Force data were directly comparable with EMG data for the biceps and triceps. In both muscles, there was an increase in force generation noted at 1 year, more pronounced in the biceps than the triceps and only perceivable on MMT in the biceps. While strength improved, EMG changes over time were different in each muscle. In the biceps, very few MUs were able to be elicited bilaterally at the 1-year assessment but those elicited had high amplitudes and the right biceps still had a very fast firing MU. In the triceps, firing rates and amplitudes were similar over time. These findings demonstrate how improved strength results from different mechanisms depending on the underlying pathology and may be multifactorial resulting from axonal sprouting, reversal of disuse atrophy, resolution of pain inhibition, neuroplasticity of spared pathways, and functional training [21]. Little et al. noted the variability in electrophysiologic patterns corresponding to upper limb weakness in a series of 22 people with tetraplegia, but did not repeat these assessments over time or correlate electrophysiologic changes with strength changes [2]. Greater numbers of case examples will be needed to better delineate the time course of these changes and to better understand the prognostic value of these variable findings.

Limitations

Of note, our interpretation of the EMG decomposition data is limited by numerous factors. First, intramuscular EMG only samples a small cross section of each muscle thus we cannot guarantee that all motor resources were represented. We tried to minimize this limitation by sampling four sites per muscle. Second, MU amplitude assessment is affected by the proximity of needle placement relative to the MU in question. MUs with increased innervation ratio as a result of sprouting can be detected by an electrode further from the MU territory. Therefore, it is possible that our results underestimated some of the true MU amplitudes. Third, it is impossible to sample the same MUs at two time points, thus sampling a different subset of MUs may occur at each assessment. Fourth, we have intentionally made no efforts to define cutoffs for high and low MU firing rates for this case but did comment on likely deviations above and below expected firing frequencies. Lastly, although there was no clinical suspicion or radiographic evidence for peripheral nerve injury (such as radiculopathy or plexopathy), it is possible that unknown secondary peripheral nerve injury was present. We notably did not include assessment of ulnar or median nerve innervated hand muscles which are frequently affected by peripheral compression neuropathies [22, 23].

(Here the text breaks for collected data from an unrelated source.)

(* ===== verification/Download.v ===== *)
(** * YtdlStream.download

    Lines 149-208 of src/pafy/backend_youtube_dl.py.  [download]
    constructs the downloader, normalises the progress unit, builds the
    progress hook, resolves the
    target path, hands the transfer to the HTTP downloader, prints a
    newline and, for an audio stream with a remux container, renames the
    file to a temporary name and starts the remux tool.

    The method is written against three interfaces: [Reporter] (file
    Progress), [Transport] (file Transport) and [Shared], the two members
    of [backend_shared] it calls ([generate_filename] and [remux]).  The
    theorems of the first part hold for every instance; the last part runs
    [download] over the chunked transport of the specification. *)

From Stdlib Require Import ZArith QArith Qcanon Lia Ascii.
From stdpp Require Import base tactics option list numbers strings gmap.
From S2P Require Import Prelude PyValue Stream Effects Progress Transport.

(** ** Collaborators *)

(** [self.generate_filename(meta=..., max_length=...)] of [BaseStream]
    and [remux(infile, outfile, quiet=..., muxer=...)]. *)
Class Shared : Type := {
  generate_filename : YtdlStream -> bool -> Z -> res string;
  remux : string -> string -> bool -> pyval -> action unit
}.

(** ** Constants *)

(** Line 158. *)
Definition http_chunk_size : Z := 10485760.

Definition temp_suffix : string := ".temp".

(** Lines 190 and 197: [256 - len(".temp")]. *)
Definition max_filename : Z := 256 - Z.of_nat (String.length temp_suffix).

Section Download.
Context `{R : Reporter} `{T : Transport} `{Sh : Shared}.

(** Lines 189-197: a directory gets a generated name inside it, a path
    that is no directory is taken as it is, no path at all is a generated
    name. *)
Definition resolve_target (self : YtdlStream) (filepath : string) (meta : bool) :
    action string :=
  (isdir <- (if py_truthy (VStr filepath) then os_path_isdir filepath
             else sret false) ;;
   if py_truthy (VStr filepath) && isdir then
     filename <- slift (generate_filename self false max_filename) ;;
     sret (os_path_join filepath filename)
   else if py_truthy (VStr filepath) then sret filepath
   else slift (generate_filename self meta max_filename))%pym.

(** Lines 204-206. *)
Definition remux_step (self : YtdlStream) (filepath : string) (quiet : bool)
    (remux_audio : pyval) : action unit :=
  (if py_truthy remux_audio && String.eqb (mediatype_str (_mediatype self)) "audio"
   then os_rename filepath (filepath +:+ temp_suffix) ;;
        emit (EvRemux (filepath +:+ temp_suffix) filepath quiet remux_audio) ;;
        remux (filepath +:+ temp_suffix) filepath quiet remux_audio
   else sret tt)%pym.

(** Lines 149-208. *)
Definition download (self : YtdlStream) (filepath : string) (quiet : bool)
    (progress : pyval) (callback : option callback_fn) (meta : bool)
    (remux_audio : pyval) : action string :=
  (slift (HttpFD_new http_chunk_size) ;;
   let progress := normalise_progress progress in
   status_string <- slift (get_status_string progress) ;;
   let progress_hook := progress_hook quiet progress status_string callback in
   filepath <- resolve_target self filepath meta ;;
   let infodict := VDict {[ "url" := _url self ]} in
   HttpFD_download http_chunk_size [progress_hook] filepath infodict ;;
   emit (EvStdout LF) ;;
   remux_step self filepath quiet remux_audio ;;
   sret filepath)%pym.

(** The call the transport receives from [download]. *)
Definition transfer_call (self : YtdlStream) (quiet : bool) (progress : pyval)
    (status_string : pyval) (callback : option callback_fn) (path : string) :
    action pyval :=
  HttpFD_download http_chunk_size
    [progress_hook quiet (normalise_progress progress) status_string callback]
    path (VDict {[ "url" := _url self ]}).

(** ** The target path *)

Lemma nonempty_truthy (s : string) : s <> EmptyString -> py_truthy (VStr s) = true.
Proof. intros H. cbn. by destruct s. Qed.

(** The three cases of the target. *)
Lemma resolve_target_cases self filepath meta w :
  (filepath = EmptyString ->
   resolve_target self filepath meta w =
   (generate_filename self meta 251, w)) /\
  (filepath <> EmptyString -> filepath ∈ dirs w ->
   resolve_target self filepath meta w =
   (rmap (os_path_join filepath) (generate_filename self false 251), w)) /\
  (filepath <> EmptyString -> filepath ∉ dirs w ->
   resolve_target self filepath meta w = (Ok filepath, w)).
Proof.
  unfold resolve_target. split; [|split].
  - intros ->. reflexivity.
  - intros Hne Hd. rewrite (nonempty_truthy _ Hne).
    rewrite (sbind_Ok _ _ _ _ _ (os_path_isdir_run _ _)).
    rewrite bool_decide_eq_true_2 by done. cbn [andb].
    unfold sbind, slift, sret, rmap. change max_filename with 251%Z.
    by destruct (generate_filename self false 251).
  - intros Hne Hd. rewrite (nonempty_truthy _ Hne).
    rewrite (sbind_Ok _ _ _ _ _ (os_path_isdir_run _ _)).
    by rewrite bool_decide_eq_false_2 by done.
Qed.

(** C28 (target path).  An empty path gives the generated file name, with
    the caller's [meta]; a path that names a directory gives the generated
    name joined to it, always without [meta]; any other path is used as it
    is.  The name is generated for at most 251 characters, and resolving
    the target changes nothing. *)
Theorem resolve_target_rule self filepath meta w :
  (filepath = EmptyString ->
   resolve_target self filepath meta w =
   (generate_filename self meta 251, w)) /\
  (filepath <> EmptyString -> filepath ∈ dirs w ->
   resolve_target self filepath meta w =
   (rmap (os_path_join filepath) (generate_filename self false 251), w)) /\
  (filepath <> EmptyString -> filepath ∉ dirs w ->
   resolve_target self filepath meta w = (Ok filepath, w)).
Proof. apply resolve_target_cases. Qed.

Lemma resolve_target_state self filepath meta w :
  (resolve_target self filepath meta w).2 = w.
Proof.
  destruct (resolve_target_cases self filepath meta w) as (H1 & H2 & H3).
  destruct (decide (filepath = EmptyString)) as [He|Hne]; [by rewrite H1|].
  destruct (decide (filepath ∈ dirs w)); [by rewrite H2 | by rewrite H3].
Qed.

Lemma os_path_join_length a b :
  String.prefix "/" b = false -> a <> EmptyString ->
  str_ends_with "/"%char a = false ->
  String.length (os_path_join a b) = (String.length a + 1 + String.length b)%nat.
Proof.
  intros Hb Ha He. rewrite os_path_join_relative by done.
  rewrite !str_length_app. cbn. lia.
Qed.

(** C29 (path length).  When [generate_filename] keeps to the length it
    is given, a target generated for an empty path has at most 251
    characters, so that the temporary name of the remux has at most 256.
    A target generated inside a directory is the directory, a separator
    and the generated name: its length is not bounded by 256. *)
Theorem target_length_bound self filepath meta w path :
  (forall s m name, generate_filename s m 251 = Ok name ->
                    (String.length name <= 251)%nat) ->
  resolve_target self filepath meta w = (Ok path, w) ->
  (filepath = EmptyString ->
   (String.length (path +:+ temp_suffix) <= 256)%nat) /\
  (filepath <> EmptyString -> filepath ∈ dirs w ->
   str_ends_with "/"%char filepath = false ->
   exists name, generate_filename self false 251 = Ok name /\
     (String.prefix "/" name = false ->
      String.length path = (String.length filepath + 1 + String.length name)%nat)).
Proof.
  intros Hg Hp. destruct (resolve_target_cases self filepath meta w) as (H1 & H2 & _).
  split.
  - intros He. rewrite (H1 He) in Hp. injection Hp as Hp.
    apply Hg in Hp. rewrite str_length_app. cbn. lia.
  - intros Hne Hd He. rewrite (H2 Hne Hd) in Hp. injection Hp as Hp.
    destruct (generate_filename self false 251) as [name| |]; [|done..].
    injection Hp as <-. exists name. split; [done|].
    intros Hn. by apply os_path_join_length.
Qed.

(** ** The remux decision *)

Lemma mediatype_is_audio (m : mediatype) :
  String.eqb (mediatype_str m) "audio" = bool_decide (m = audio).
Proof. by destruct m. Qed.
Lemma covers_spec p it m :
  covers p it m = true <->
  med_pharmacy_id m = Some (ph_id p)
  /\ same_name (med_name m) (rq_name it) = true
  /\ exists s, med_stock m = Some s /\ rq_qty it <= s.
Proof.
  unfold covers, eq_uuid. rewrite !andb_true_iff. split.
  - intros [[I N] S]. destruct (med_pharmacy_id m) as [i|]; [|discriminate].
    apply String.eqb_eq in I. subst i.
    destruct (med_stock m) as [s|]; [|discriminate].
    repeat split; auto. exists s. split; [reflexivity | now apply Z.leb_le].
  - intros [I [N [s [S L]]]]. rewrite I, S, String.eqb_refl.
    repeat split; auto. now apply Z.leb_le.
Qed.

Lemma listing_for_supplies d p it :
  (exists m, listing_for d p it = Some m) <-> supplies d p it.
Proof.
  unfold listing_for, supplies. split.
  - intros [m F]. apply find_some in F as [I C]. apply covers_spec in C.
    exists m. tauto.
  - intros [m [I C]]. apply covers_spec in C.
    destruct (find (covers p it) (medicines d)) as [m'|] eqn:F.
    + now exists m'.
    + exfalso. pose proof (find_none _ _ F m I) as N. congruence.
Qed.

Lemma total_cost_supplies d p items :
  (exists c, total_cost d p items = Some c) <->
  forall it, In it items -> supplies d p it.
Proof.
  induction items as [|it rest IH]; cbn.
  - split; [intros _ it [] | intros _; now exists 0%Q].
  - split.
    + intros [c H] it' [<-|I].
      * apply listing_for_supplies.
        destruct (listing_for d p it) as [m|]; [now exists m | discriminate].
      * apply IH; [|exact I].
        destruct (listing_for d p it); [|discriminate].
        destruct (total_cost d p rest) as [c'|]; [now exists c' | discriminate].
    + intros H.
      destruct (proj2 (listing_for_supplies d p it) (H it (or_introl eq_refl)))
        as [m ->].
      destruct (proj2 IH (fun x I => H x (or_intror I))) as [c' ->].
      eexists. reflexivity.
Qed.

Lemma covers_same_id p p' it m :
  ph_id p = ph_id p' -> covers p it m = covers p' it m.
Proof. unfold covers. now intros ->. Qed.
Lemma lstrip_newlines_decompose (s : bytes) :
  exists t, s = t ++ lstrip_newlines s /\
            forallb (fun c => Byte.eqb c newline) t = true.
Proof.
  induction s as [|c s [t [E Ht]]]; [now exists []|].
  cbn [lstrip_newlines]. destruct (Byte.eqb c newline) eqn:Ec.
  - exists (c :: t). cbn. rewrite Ec, Ht. split; [now f_equal | reflexivity].
  - now exists [].
Qed.

Lemma rstrip_newlines_line (t : bytes) :
  forallb (fun c => negb (Byte.eqb c newline)) t = true ->
  rstrip_newlines (t ++ [newline]) = t /\ rstrip_newlines t = t.
Proof.
  intros Ht. unfold rstrip_newlines. rewrite rev_app_distr. cbn.
  assert (H : lstrip_newlines (rev t) = rev t).
  { destruct (rev t) as [|c r] eqn:E; [reflexivity|]. cbn.
    assert (Hc : In c t) by (apply in_rev; rewrite E; now left).
    rewrite forallb_forall in Ht. apply Ht in Hc.
    apply negb_true_iff in Hc. now rewrite Hc. }
  rewrite H. split; apply rev_involutive.
Qed.

Lemma enumerate_from_app {A : Type} (l1 l2 : list A) (start : nat) :
  combine (seq start (length (l1 ++ l2))) (l1 ++ l2) =
  combine (seq start (length l1)) l1 ++
  combine (seq (start + length l1) (length l2)) l2.
Proof.
  revert start. induction l1 as [|a l1 IH]; intros start; cbn.
  - now rewrite Nat.add_0_r.
  - f_equal. rewrite IH. now rewrite Nat.add_succ_r.
Qed.

(** The loop of [load_vocab], from line number [start], on distinct new
    tokens. *)
Lemma load_fresh_lines (tokens : list bytes) :
  forall (vocab : OrderedDict nat) (start : nat),
    NoDup (dict_keys vocab ++ tokens) ->
    Forall (fun t => forallb (fun c => negb (Byte.eqb c newline)) t = true)
           tokens ->
    fold_left
      (fun vocab '(i, token) => dict_set vocab (rstrip_newlines token) i)
      (combine (seq start (length tokens))
               (map (fun token => token ++ [newline]) tokens))
      vocab =
    vocab ++ combine tokens (seq start (length tokens)).
Proof.
  induction tokens as [|t tokens IH]; intros vocab start Hd Hn.
  - cbn. now rewrite app_nil_r.
  - inversion Hn as [|t' l' Ht Hn']; subst. cbn [length seq map combine fold_left].
    rewrite (proj1 (rstrip_newlines_line t Ht)).
    assert (Hfresh : ~ In t (dict_keys vocab)).
    { intros Hin. apply NoDup_remove_2 in Hd. apply Hd.
      apply in_or_app. now left. }
    rewrite (dict_set_new vocab t start Hfresh).
    rewrite IH; [| |exact Hn'].
    + now rewrite <- app_assoc.
    + unfold dict_keys. rewrite map_app. cbn. rewrite <- app_assoc. exact Hd.
Qed.

Lemma load_vocab_lines (tokens : list bytes) :
  NoDup tokens ->
  Forall (fun t => forallb (fun c => negb (Byte.eqb c newline)) t = true)
         tokens ->
  load_vocab (concat (map (fun token => token ++ [newline]) tokens)) =
  combine tokens (seq 0 (length tokens)).
Proof.
  intros Hd Hn. unfold load_vocab, enumerate.
  rewrite (readlines_save _ Hn). rewrite length_map.
  exact (load_fresh_lines tokens [] 0 Hd Hn).
Qed.

Lemma combine_keys_values {V : Type} (d : OrderedDict V) :
  combine (dict_keys d) (map snd d) = d.
Proof.
  unfold dict_keys. induction d as [|[k v] d IH]; cbn; [reflexivity|].
  now rewrite IH.
Qed.

(** X14. Saving a vocabulary and loading the file gives the vocabulary
    back, when no token holds a line feed and the indices are the
    positions [0, 1, ...] of the tokens. *)
Theorem load_save_vocab (vocab : OrderedDict nat)
    (Hkeys : NoDup (dict_keys vocab))
    (Hnewline :
       Forall (fun t => forallb (fun c => negb (Byte.eqb c newline)) t = true)
              (dict_keys vocab))
    (Hindices : map snd vocab = seq 0 (length vocab)) :
  load_vocab (save_vocab vocab) = vocab.
Proof.
  unfold save_vocab. rewrite (load_vocab_lines _ Hkeys Hnewline).
  unfold dict_keys at 2. rewrite length_map, <- Hindices.
  apply combine_keys_values.
Qed.

Lemma load_save_vocab_witness :
  NoDup (dict_keys [(bytes_of "<pad>", 0); (bytes_of "the", 1)]) /\
  load_vocab (save_vocab [(bytes_of "<pad>", 0); (bytes_of "the", 1)]) =
    [(bytes_of "<pad>", 0); (bytes_of "the", 1)].
Proof.
  assert (H : NoDup (dict_keys [(bytes_of "<pad>", 0); (bytes_of "the", 1)])).
  { repeat constructor; cbn; intuition discriminate. }
  split; [exact H|].
  apply (load_save_vocab [(bytes_of "<pad>", 0); (bytes_of "the", 1)] H).
  - repeat constructor.
  - reflexivity.
Defined.

Lemma load_lines_app (vocab : OrderedDict nat) (start : nat)
    (l1 l2 : list bytes) :
  load_lines vocab start (l1 ++ l2) =
  load_lines (load_lines vocab start l1) (start + length l1) l2.
Proof.
  unfold load_lines. now rewrite enumerate_from_app, fold_left_app.
Qed.

Lemma load_lines_cons (vocab : OrderedDict nat) (start : nat)
    (line : bytes) (lines : list bytes) :
  load_lines vocab start (line :: lines) =
  load_lines (dict_set vocab (rstrip_newlines line) start) (S start) lines.
Proof. reflexivity. Qed.

Lemma load_lines_other (token : bytes) (lines : list bytes) :
  Forall (fun l => rstrip_newlines l <> token) lines ->
  forall vocab start,
    dict_get (load_lines vocab start lines) token = dict_get vocab token.
Proof.
  induction 1 as [|line lines Hl _ IH]; intros vocab start; [reflexivity|].
  rewrite load_lines_cons, IH. now apply dict_get_set_other.
Qed.

Lemma load_lines_keys (lines : list bytes) :
  forall vocab start,
    (forall t, In t (dict_keys (load_lines vocab start lines)) <->
               In t (dict_keys vocab) \/
               exists l, In l lines /\ rstrip_newlines l = t) /\
    (NoDup (dict_keys vocab) ->
     NoDup (dict_keys (load_lines vocab start lines))).
Proof.
  induction lines as [|line lines IH]; intros vocab start.
  - split; [|auto]. intros t. cbn. split; [tauto|].
    intros [H | [l [[] _]]]. exact H.
  - rewrite load_lines_cons.
    destruct (IH (dict_set vocab (rstrip_newlines line) start) (S start))
      as [IH1 IH2].
    split.
    + intros t. rewrite IH1, dict_set_keys_In. split.
      * intros [[H | ->] | [l [Hl E]]]; [now left | right | right].
        -- exists line. split; [now left | reflexivity].
        -- exists l. split; [now right | exact E].
      * intros [H | [l [[<- | Hl] E]]]; [now left; left | left; right | right].
        -- now symmetry.
        -- now exists l.
    + intros Hd. apply IH2. now apply dict_set_keys_NoDup.
Qed.

(** X15. [load_vocab] gives each token the number of the last line that
    holds it: the keys are the lines without their line feed, each once,
    and a token that is on no line is not in the vocabulary. *)
Theorem load_vocab_last_line
    (content : bytes) (before after : list bytes) (line token : bytes)
    (Hlines : readlines content = before ++ line :: after)
    (Hline : rstrip_newlines line = token)
    (Hafter : Forall (fun l => rstrip_newlines l <> token) after) :
  dict_get (load_vocab content) token = Some (length before) /\
  NoDup (dict_keys (load_vocab content)) /\
  (forall t, In t (dict_keys (load_vocab content)) <->
             exists l, In l (readlines content) /\ rstrip_newlines l = t) /\
  (forall t, (forall l, In l (readlines content) -> rstrip_newlines l <> t) ->
             dict_get (load_vocab content) t = None).
Proof.
  change (load_vocab content) with (load_lines [] 0 (readlines content)).
  destruct (load_lines_keys (readlines content) [] 0) as [K1 K2].
  assert (K : forall t, In t (dict_keys (load_lines [] 0 (readlines content)))
          <-> exists l, In l (readlines content) /\ rstrip_newlines l = t).
  { intros t. rewrite K1. cbn. tauto. }
  split; [|split; [apply K2; constructor | split; [exact K|]]].
  - rewrite Hlines, load_lines_app, load_lines_cons.
    rewrite (load_lines_other token after Hafter). subst token.
    apply dict_get_set_same.
  - intros t Ht. apply dict_get_None. rewrite K. intros [l [Hl E]].
    now apply (Ht l).
Qed.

Many of the limitations above are true of most needle EMG studies as it is neither feasible nor ethical to insert the electrode in every small segment of a muscle. Despite these limitations, we are confident that this data offers useful information about the general state of the spinal segment corresponding to the muscles tested, information that cannot be obtained in other ways. Overall it will be important to repeat this work in a larger sample of people with SCI to ensure reproducibility of findings and to better interpret EMG patterns in the context of clinical findings and prognosis.

Conclusion

This case study is the first report of quantitative EMG assessments done at two time points after acute SCI. While these findings could be interpreted and debated in different ways and should ultimately be evaluated in the context of numerous other case examples, we are encouraged that this EMG decomposition technique provides valuable information about the type and degree of spinal cord damage and may provide insight into neural recovery mechanisms when performed repeatedly over time. Given that current and future therapeutic neuroregenerative strategies do and will depend upon the type (white vs. gray) and degree of cord damage, these findings reenforce the idea that EMG supplements imaging and clinical exam in understanding spinal cord damage. Further study will help us find clues within these patterns which will continue to guide prognostication and treatment after SCI.